Please copy out each entry, word for word.
Listed entries START
(** C5: The metron v1 pipeline.  Let datagrams arrive, metron report its own metrics, and the
    goroutines take their steps in any order, whatever the connection answers.  No stage
    panics.  The datagrams written through the pipeline are datagrams read, in order; the
    others are still in the diode or were missed, and the metric of receive errors counts
    those.  Each goroutine hands its envelopes to the connection once each and in the order it
    gave them to the aggregator, up to the one it holds: the reader those of its datagrams
    that unmarshal to a valid envelope of a known type.  The absent deployment, job, index and
    address are filled in, and a counter carries the total of all deltas of its origin, name
    and tags that reached the aggregator up to then, metron's own included, modulo 2^64, as
    long as the tags' digests do not collide.  The result does not depend on map order. *)
Theorem metron_v1_forwards l :
  TagHash.collision_free sha1 (tag_strings (envelopes l)) ->
  exists a, agent_run l = Returns a /\
    (taken (buffer a) ++ unread (diode (buffer a))) `sublist_of` datagrams l /\
    length (datagrams l) = length (taken (buffer a)) + length (unread (diode (buffer a))) + missed (buffer a) /\
    Words.uint64 (foldr Z.add 0 ((fun c => c.2) <$> alerts a))%Z = Words.uint64 (Z.of_nat (missed (buffer a))) /\
    (filter (fun p => p.1 = 0) (seen a)).*2 = omap (accepted unmarshal) (taken (buffer a)) /\
    forall g, handed_by g a ++ omap marshal (held g a) = omap marshal (due g (seen a)).
Proof.
  intros HS. destruct (ofold_returns (fun a => Inv (tag_strings (envelopes l)) a) agent_step l NewAgent) as (a & Ha & HI).
  - intros a ev Ha Hev. apply agent_step_Inv; [done| |done]. by eapply Forall_forall in Hev; [|apply tags_in_envelopes].
  - apply NewAgent_Inv.
  - exists a. split; [done|]. pose proof (agent_run_offered l NewAgent a Ha) as Ho. simpl in Ho.
    destruct HI as [[Hto Htm] _ Hd Hr _ _ Hal]. rewrite Ho in Hto, Htm. done.
Qed.

End Run.

End Pipeline.

Module Pipeline_example.

#[global] Instance datagram_ring : Diode string (list string) := last_values 2.
#[global] Instance datagram_ring_laws : DiodeLaws string (list string) := last_values_laws 2.

(** An own metric of metron is a counter by its name. *)
Definition wrap (name origin : string) : result V1.Envelope := Ok (example_counter name 1 ∅).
Listed entries END
§ **Completed task**:
(** C5: The metron v1 pipeline.  Let datagrams arrive, metron report its own metrics, and the
    goroutines take their steps in any order, whatever the connection answers.  No stage
    panics.  The datagrams written through the pipeline are datagrams read, in order; the
    others are still in the diode or were missed, and the metric of receive errors counts
    those.  Each goroutine hands its envelopes to the connection once each and in the order it
    gave them to the aggregator, up to the one it holds: the reader those of its datagrams
    that unmarshal to a valid envelope of a known type.  The absent deployment, job, index and
    address are filled in, and a counter carries the total of all deltas of its origin, name
    and tags that reached the aggregator up to then, metron's own included, modulo 2^64, as
    long as the tags' digests do not collide.  The result does not depend on map order. *)
Theorem metron_v1_forwards l :
  TagHash.collision_free sha1 (tag_strings (envelopes l)) ->
  exists a, agent_run l = Returns a /\
    (taken (buffer a) ++ unread (diode (buffer a))) `sublist_of` datagrams l /\
    length (datagrams l) = length (taken (buffer a)) + length (unread (diode (buffer a))) + missed (buffer a) /\
    Words.uint64 (foldr Z.add 0 ((fun c => c.2) <$> alerts a))%Z = Words.uint64 (Z.of_nat (missed (buffer a))) /\
    (filter (fun p => p.1 = 0) (seen a)).*2 = omap (accepted unmarshal) (taken (buffer a)) /\
    forall g, handed_by g a ++ omap marshal (held g a) = omap marshal (due g (seen a)).
Proof.
  intros HS. destruct (ofold_returns (fun a => Inv (tag_strings (envelopes l)) a) agent_step l NewAgent) as (a & Ha & HI).
  - intros a ev Ha Hev. apply agent_step_Inv; [done| |done]. by eapply Forall_forall in Hev; [|apply tags_in_envelopes].
  - apply NewAgent_Inv.
  - exists a. split; [done|]. pose proof (agent_run_offered l NewAgent a Ha) as Ho. simpl in Ho.
    destruct HI as [[Hto Htm] _ Hd Hr _ _ Hal]. rewrite Ho in Hto, Htm. done.
Qed.

End Run.

End Pipeline.

Module Pipeline_example.

#[global] Instance datagram_ring : Diode string (list string) := last_values 2.
#[global] Instance datagram_ring_laws : DiodeLaws string (list string) := last_values_laws 2.

(** An own metric of metron is a counter by its name. *)
Definition wrap (name origin : string) : result V1.Envelope := Ok (example_counter name 1 ∅).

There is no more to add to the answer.